Task statement – Copy every line of the following data that includes the string "Hnames".
[Supplied data — start]
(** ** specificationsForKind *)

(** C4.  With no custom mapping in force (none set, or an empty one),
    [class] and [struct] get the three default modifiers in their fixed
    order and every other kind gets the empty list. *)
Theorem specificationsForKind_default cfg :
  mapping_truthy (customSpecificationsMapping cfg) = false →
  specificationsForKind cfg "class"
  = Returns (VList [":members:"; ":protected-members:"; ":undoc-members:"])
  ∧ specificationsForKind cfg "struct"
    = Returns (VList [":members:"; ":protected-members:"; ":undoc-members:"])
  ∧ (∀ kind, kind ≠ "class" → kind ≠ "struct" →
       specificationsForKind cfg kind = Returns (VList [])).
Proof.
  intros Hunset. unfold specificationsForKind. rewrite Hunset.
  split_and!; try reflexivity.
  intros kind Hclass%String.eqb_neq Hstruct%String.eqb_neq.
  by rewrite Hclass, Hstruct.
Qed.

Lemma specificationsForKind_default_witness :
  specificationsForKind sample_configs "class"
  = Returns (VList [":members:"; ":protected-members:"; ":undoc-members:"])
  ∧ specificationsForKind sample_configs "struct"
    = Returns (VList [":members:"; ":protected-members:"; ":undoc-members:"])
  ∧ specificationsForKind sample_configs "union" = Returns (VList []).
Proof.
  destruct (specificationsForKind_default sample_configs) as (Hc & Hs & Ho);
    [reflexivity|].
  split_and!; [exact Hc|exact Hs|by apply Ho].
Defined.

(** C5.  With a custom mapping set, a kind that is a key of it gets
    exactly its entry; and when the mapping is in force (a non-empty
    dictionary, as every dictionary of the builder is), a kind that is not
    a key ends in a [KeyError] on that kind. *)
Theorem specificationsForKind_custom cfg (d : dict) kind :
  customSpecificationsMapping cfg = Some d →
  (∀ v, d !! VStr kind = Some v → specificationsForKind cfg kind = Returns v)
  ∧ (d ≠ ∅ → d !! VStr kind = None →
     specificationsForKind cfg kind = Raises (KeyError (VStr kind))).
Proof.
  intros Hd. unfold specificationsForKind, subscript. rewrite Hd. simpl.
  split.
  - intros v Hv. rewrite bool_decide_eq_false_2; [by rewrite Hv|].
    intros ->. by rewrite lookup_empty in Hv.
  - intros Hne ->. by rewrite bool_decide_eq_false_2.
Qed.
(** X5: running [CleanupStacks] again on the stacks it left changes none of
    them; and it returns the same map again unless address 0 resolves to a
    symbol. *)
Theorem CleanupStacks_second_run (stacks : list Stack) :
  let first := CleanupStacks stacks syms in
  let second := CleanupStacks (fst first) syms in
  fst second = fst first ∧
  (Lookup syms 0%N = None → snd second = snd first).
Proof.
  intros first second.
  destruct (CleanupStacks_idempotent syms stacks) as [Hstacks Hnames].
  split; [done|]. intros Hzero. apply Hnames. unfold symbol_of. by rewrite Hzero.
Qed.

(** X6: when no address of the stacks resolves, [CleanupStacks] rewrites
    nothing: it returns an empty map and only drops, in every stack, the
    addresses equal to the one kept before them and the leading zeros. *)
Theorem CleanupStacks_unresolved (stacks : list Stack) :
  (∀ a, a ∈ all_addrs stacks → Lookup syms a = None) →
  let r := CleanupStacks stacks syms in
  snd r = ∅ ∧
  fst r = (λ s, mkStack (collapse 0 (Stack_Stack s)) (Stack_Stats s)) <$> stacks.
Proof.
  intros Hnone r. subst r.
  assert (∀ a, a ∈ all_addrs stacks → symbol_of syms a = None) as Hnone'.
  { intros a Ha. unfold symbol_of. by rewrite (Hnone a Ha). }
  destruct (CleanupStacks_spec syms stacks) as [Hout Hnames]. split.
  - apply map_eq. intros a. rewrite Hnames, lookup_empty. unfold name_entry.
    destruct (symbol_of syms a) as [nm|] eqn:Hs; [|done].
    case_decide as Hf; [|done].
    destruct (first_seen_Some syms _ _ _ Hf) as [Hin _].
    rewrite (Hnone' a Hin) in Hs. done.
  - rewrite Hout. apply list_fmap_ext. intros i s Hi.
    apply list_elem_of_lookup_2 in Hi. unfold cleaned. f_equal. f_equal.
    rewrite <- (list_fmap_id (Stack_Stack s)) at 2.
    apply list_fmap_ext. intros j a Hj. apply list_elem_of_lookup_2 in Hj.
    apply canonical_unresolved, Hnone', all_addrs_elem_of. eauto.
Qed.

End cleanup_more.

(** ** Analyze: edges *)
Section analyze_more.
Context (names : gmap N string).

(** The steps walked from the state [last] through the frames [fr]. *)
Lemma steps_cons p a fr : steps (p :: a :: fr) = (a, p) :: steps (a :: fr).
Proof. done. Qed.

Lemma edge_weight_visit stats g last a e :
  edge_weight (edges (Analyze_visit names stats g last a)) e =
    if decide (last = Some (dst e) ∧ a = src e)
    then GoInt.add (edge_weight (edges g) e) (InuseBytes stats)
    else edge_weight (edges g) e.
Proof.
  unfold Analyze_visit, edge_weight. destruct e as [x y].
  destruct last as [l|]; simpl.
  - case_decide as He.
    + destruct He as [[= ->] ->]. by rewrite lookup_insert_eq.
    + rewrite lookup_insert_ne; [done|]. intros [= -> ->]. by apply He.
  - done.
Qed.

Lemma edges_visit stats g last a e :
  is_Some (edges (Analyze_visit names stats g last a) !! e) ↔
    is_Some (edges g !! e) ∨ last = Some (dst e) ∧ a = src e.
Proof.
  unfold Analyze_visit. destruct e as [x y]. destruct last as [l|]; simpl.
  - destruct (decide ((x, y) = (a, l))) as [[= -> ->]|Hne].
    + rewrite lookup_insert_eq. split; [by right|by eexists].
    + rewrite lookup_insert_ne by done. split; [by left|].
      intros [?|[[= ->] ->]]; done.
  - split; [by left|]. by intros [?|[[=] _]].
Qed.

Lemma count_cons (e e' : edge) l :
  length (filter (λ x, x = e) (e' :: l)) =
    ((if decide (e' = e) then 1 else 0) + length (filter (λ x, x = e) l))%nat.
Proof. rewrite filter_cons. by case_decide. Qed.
[Supplied data — finish]
[Supplied data — start]
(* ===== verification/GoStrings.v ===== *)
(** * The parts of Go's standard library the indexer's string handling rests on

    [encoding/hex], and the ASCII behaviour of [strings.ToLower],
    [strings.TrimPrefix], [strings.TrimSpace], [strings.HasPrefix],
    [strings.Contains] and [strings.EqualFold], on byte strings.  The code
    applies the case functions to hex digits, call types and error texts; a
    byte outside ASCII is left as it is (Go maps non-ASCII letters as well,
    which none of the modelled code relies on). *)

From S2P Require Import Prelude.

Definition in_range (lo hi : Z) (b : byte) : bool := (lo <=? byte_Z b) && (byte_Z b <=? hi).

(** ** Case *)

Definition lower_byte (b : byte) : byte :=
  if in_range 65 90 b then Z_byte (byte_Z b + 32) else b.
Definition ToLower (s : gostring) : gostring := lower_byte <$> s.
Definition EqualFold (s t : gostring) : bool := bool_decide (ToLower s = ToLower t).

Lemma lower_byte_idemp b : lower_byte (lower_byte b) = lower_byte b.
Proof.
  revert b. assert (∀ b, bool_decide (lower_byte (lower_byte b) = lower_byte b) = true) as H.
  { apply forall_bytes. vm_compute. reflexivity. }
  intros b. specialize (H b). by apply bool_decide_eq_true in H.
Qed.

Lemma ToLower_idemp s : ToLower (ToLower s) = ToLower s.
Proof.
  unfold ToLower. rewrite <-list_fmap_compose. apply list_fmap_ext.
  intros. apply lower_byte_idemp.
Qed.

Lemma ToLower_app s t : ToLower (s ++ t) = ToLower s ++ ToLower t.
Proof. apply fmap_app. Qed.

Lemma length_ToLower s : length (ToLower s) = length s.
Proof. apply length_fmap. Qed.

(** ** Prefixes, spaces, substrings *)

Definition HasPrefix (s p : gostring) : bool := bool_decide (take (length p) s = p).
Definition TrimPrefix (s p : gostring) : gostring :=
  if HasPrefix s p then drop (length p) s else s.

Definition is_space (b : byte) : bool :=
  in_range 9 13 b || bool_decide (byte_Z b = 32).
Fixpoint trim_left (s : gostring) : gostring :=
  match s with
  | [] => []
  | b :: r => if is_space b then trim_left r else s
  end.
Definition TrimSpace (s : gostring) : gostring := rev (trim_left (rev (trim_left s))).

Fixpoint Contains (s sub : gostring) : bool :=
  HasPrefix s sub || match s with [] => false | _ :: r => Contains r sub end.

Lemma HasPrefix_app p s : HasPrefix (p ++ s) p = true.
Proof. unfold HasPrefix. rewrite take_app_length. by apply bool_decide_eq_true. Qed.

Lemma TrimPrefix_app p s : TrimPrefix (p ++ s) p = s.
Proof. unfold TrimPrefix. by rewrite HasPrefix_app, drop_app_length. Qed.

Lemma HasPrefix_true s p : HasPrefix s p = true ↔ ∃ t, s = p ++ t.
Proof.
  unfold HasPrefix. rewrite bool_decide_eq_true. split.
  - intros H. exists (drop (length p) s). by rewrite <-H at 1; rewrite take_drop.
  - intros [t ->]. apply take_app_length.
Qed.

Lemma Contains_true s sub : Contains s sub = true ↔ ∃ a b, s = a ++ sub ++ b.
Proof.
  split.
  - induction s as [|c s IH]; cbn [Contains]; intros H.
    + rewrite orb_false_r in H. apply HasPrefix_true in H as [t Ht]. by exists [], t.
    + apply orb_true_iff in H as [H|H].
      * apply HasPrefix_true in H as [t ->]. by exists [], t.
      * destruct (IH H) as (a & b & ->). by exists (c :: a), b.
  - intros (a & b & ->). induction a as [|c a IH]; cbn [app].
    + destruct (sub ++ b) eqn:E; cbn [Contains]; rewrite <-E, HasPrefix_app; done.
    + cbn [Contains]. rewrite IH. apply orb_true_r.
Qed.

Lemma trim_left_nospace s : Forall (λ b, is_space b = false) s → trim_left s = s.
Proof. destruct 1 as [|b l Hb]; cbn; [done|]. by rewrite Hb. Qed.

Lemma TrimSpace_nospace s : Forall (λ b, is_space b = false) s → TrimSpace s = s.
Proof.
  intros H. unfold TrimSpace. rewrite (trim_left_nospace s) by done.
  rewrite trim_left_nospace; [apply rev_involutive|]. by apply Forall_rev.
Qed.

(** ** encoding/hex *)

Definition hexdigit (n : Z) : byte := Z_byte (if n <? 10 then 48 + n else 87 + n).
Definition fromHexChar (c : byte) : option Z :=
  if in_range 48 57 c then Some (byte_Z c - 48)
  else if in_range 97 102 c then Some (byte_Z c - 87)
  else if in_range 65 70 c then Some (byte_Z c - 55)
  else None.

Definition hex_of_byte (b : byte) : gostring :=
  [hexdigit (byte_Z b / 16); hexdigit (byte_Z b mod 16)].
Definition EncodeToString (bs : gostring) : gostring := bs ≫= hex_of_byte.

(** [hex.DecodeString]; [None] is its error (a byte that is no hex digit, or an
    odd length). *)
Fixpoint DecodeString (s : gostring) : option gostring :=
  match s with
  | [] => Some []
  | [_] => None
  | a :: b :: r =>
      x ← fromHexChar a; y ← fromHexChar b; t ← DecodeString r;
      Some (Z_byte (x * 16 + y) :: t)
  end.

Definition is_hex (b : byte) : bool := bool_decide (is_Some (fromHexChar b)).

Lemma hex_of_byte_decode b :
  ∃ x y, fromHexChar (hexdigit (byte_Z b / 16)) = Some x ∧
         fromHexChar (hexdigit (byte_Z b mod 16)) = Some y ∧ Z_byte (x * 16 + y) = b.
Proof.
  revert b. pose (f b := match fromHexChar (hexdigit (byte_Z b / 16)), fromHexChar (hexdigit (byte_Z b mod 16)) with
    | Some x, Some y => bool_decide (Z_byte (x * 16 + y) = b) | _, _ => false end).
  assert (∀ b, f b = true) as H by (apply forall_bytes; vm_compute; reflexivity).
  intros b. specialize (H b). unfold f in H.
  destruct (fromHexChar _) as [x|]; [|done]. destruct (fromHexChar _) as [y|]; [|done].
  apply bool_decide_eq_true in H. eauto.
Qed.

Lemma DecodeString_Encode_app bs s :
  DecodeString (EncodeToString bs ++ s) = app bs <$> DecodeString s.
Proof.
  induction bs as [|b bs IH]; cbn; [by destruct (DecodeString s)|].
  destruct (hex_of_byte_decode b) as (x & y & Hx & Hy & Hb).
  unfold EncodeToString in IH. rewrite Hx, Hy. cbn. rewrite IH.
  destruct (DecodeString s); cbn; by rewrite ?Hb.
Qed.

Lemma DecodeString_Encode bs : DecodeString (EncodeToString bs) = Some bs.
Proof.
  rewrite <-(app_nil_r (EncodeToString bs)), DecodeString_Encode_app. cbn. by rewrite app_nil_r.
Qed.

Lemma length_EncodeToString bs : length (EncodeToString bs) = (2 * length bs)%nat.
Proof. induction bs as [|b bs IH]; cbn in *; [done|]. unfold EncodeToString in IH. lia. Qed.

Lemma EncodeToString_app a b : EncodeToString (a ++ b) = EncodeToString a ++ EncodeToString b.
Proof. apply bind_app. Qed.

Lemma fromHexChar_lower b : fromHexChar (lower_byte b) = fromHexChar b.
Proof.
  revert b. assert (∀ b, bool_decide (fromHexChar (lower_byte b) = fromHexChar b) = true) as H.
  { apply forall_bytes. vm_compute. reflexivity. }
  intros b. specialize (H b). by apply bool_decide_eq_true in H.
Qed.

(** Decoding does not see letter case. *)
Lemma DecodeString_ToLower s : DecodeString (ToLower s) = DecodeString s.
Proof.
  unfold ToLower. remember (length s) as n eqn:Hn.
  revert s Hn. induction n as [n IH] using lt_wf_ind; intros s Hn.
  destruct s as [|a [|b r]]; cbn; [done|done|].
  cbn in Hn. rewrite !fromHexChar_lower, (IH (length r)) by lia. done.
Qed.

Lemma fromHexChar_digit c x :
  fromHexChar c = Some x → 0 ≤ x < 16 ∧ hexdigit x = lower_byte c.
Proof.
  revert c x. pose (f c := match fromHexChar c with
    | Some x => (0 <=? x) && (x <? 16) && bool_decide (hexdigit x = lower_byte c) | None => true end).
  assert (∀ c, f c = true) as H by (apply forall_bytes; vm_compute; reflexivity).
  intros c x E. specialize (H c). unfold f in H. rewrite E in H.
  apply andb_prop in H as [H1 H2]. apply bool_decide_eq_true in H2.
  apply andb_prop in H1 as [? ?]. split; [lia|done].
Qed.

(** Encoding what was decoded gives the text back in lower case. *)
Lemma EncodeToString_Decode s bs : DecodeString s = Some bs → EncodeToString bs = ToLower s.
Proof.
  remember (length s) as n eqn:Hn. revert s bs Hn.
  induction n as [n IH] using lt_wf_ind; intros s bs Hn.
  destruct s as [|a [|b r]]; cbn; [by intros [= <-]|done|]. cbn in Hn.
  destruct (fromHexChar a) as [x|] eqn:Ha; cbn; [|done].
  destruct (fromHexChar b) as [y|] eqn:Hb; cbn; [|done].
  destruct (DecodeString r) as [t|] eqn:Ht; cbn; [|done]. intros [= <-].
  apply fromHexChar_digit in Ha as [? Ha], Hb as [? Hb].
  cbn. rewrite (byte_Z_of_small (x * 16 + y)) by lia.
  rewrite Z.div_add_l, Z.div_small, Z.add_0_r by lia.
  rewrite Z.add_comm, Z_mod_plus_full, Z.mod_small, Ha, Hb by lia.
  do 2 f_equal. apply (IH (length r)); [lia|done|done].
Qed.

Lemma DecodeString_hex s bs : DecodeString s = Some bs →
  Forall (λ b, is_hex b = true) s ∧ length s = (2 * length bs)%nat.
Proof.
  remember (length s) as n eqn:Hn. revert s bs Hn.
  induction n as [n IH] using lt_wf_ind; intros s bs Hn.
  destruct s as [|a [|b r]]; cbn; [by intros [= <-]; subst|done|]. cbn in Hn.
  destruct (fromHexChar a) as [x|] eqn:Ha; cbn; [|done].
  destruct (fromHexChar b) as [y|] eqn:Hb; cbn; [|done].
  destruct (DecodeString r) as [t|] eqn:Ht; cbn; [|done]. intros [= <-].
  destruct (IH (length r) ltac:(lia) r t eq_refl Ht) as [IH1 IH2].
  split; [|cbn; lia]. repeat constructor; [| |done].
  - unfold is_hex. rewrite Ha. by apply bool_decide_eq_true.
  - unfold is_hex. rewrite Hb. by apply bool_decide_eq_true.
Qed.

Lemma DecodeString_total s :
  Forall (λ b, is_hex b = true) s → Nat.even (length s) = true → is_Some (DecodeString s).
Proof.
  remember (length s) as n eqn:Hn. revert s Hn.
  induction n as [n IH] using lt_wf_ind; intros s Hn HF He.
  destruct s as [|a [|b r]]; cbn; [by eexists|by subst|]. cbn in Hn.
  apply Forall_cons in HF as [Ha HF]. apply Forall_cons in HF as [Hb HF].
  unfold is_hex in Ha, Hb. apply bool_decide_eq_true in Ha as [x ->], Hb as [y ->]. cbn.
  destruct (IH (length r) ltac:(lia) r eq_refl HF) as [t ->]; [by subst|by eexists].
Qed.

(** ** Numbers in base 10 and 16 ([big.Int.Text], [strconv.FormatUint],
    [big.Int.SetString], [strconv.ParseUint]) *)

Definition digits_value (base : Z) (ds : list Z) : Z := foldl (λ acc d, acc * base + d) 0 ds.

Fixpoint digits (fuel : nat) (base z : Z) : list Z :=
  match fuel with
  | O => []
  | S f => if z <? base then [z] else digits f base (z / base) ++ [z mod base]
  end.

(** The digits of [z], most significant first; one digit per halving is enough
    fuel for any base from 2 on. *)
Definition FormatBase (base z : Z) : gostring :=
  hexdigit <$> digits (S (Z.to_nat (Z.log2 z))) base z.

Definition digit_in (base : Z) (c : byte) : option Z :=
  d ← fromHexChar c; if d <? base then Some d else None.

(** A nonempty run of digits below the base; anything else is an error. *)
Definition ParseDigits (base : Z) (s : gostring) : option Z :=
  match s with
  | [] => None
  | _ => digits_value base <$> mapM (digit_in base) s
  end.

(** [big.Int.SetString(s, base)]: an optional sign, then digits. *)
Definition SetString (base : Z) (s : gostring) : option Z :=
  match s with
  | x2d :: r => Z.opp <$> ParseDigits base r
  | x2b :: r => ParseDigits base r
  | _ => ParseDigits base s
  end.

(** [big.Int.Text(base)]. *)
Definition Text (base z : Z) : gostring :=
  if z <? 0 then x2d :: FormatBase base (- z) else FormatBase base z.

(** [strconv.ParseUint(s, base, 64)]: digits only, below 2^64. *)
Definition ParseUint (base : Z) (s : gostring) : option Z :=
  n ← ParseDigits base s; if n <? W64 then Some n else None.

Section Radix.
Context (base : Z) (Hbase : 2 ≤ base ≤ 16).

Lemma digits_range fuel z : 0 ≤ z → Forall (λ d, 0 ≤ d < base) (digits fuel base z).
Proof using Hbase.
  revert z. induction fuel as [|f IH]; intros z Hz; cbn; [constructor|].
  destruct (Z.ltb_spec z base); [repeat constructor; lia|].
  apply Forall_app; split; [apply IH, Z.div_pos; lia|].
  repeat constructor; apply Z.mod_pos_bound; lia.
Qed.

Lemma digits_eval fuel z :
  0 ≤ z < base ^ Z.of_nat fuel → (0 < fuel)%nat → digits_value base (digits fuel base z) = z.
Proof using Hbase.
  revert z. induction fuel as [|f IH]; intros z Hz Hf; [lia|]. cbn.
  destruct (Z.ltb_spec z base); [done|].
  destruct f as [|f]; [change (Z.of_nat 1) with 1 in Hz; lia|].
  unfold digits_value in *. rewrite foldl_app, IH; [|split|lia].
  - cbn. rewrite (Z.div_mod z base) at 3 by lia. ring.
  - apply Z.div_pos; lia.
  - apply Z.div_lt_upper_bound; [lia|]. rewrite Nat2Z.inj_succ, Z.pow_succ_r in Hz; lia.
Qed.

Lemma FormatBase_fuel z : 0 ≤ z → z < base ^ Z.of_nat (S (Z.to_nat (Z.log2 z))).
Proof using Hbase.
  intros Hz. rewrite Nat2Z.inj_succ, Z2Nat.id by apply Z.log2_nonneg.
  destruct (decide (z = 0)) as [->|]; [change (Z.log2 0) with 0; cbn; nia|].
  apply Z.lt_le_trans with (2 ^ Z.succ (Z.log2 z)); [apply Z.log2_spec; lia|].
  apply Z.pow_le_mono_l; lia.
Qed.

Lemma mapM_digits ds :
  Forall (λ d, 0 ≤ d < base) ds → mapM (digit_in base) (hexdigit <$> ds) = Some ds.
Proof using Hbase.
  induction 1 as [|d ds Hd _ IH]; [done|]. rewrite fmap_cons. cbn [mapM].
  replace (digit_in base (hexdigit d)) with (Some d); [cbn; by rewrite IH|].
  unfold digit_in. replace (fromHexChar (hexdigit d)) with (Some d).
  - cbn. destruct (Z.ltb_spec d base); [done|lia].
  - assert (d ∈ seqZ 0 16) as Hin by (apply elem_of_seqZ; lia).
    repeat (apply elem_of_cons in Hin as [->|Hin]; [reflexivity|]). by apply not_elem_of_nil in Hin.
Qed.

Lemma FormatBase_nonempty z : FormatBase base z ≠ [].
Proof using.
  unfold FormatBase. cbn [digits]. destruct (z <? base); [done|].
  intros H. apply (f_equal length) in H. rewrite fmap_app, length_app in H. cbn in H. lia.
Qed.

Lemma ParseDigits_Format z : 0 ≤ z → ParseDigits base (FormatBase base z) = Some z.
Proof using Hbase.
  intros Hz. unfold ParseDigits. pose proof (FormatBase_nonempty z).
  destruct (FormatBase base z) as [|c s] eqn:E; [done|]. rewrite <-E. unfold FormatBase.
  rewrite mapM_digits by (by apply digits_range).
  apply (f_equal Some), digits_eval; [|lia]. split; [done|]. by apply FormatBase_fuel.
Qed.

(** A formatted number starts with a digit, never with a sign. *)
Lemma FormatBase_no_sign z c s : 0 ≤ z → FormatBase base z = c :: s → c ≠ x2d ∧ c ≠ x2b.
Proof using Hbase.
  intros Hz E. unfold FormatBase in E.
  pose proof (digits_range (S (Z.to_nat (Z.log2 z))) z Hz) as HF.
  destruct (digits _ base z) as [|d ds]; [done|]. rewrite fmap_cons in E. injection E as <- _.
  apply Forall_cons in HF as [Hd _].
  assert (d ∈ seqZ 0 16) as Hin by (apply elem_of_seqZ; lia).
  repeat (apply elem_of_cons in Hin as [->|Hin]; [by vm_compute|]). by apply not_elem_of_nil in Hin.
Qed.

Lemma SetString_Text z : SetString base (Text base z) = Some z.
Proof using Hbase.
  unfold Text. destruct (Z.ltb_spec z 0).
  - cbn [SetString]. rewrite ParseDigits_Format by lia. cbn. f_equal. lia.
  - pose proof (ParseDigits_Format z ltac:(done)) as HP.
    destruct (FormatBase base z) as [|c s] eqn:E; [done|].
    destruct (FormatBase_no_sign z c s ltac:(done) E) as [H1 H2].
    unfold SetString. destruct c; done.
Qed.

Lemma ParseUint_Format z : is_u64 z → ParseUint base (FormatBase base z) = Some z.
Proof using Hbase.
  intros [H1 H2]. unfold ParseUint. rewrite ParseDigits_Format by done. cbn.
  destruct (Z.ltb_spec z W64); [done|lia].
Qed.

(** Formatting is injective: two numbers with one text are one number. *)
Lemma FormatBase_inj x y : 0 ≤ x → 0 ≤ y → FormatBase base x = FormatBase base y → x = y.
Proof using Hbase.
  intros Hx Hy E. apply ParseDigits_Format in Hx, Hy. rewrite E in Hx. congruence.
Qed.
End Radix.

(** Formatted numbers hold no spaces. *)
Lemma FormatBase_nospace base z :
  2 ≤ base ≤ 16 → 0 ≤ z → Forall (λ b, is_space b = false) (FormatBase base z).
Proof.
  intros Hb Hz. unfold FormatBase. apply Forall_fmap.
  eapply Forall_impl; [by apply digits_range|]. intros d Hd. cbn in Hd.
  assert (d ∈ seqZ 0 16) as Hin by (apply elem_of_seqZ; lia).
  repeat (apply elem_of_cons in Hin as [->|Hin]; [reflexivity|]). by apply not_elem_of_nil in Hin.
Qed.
[Supplied data — finish]
[Supplied data — start]
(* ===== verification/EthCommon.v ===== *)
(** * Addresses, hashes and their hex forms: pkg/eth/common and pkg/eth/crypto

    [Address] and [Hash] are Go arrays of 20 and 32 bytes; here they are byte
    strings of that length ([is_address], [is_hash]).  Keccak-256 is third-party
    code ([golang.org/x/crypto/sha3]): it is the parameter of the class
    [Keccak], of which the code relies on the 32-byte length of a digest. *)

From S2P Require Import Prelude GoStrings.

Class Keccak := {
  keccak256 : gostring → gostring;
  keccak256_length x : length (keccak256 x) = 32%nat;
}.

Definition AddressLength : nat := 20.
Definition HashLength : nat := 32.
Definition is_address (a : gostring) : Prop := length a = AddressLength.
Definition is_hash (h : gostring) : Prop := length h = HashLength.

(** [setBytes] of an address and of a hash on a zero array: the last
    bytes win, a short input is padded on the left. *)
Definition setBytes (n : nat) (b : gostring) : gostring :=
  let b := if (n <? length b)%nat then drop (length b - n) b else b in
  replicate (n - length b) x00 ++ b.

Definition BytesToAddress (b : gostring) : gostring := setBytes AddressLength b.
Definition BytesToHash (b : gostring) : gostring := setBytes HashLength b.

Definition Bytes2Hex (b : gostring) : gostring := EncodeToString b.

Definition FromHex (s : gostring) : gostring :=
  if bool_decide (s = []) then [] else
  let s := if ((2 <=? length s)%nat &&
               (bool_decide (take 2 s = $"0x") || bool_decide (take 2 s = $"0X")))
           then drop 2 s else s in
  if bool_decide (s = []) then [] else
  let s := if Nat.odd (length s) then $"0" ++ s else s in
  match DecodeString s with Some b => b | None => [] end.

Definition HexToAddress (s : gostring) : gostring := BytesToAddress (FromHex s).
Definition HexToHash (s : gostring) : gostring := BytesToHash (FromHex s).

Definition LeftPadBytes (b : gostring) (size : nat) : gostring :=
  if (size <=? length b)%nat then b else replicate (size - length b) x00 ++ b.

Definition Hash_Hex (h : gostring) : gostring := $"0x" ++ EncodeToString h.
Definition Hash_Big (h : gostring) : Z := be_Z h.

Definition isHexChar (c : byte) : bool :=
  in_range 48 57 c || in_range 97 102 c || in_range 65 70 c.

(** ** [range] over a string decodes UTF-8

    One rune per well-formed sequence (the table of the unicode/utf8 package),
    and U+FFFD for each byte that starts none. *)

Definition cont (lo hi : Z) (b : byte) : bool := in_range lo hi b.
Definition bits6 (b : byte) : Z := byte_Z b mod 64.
[Supplied data — finish]
Reply –
  destruct (CleanupStacks_idempotent syms stacks) as [Hstacks Hnames].
  split; [done|]. intros Hzero. apply Hnames. unfold symbol_of. by rewrite Hzero.
  destruct (CleanupStacks_spec syms stacks) as [Hout Hnames]. split.
  - apply map_eq. intros a. rewrite Hnames, lookup_empty. unfold name_entry.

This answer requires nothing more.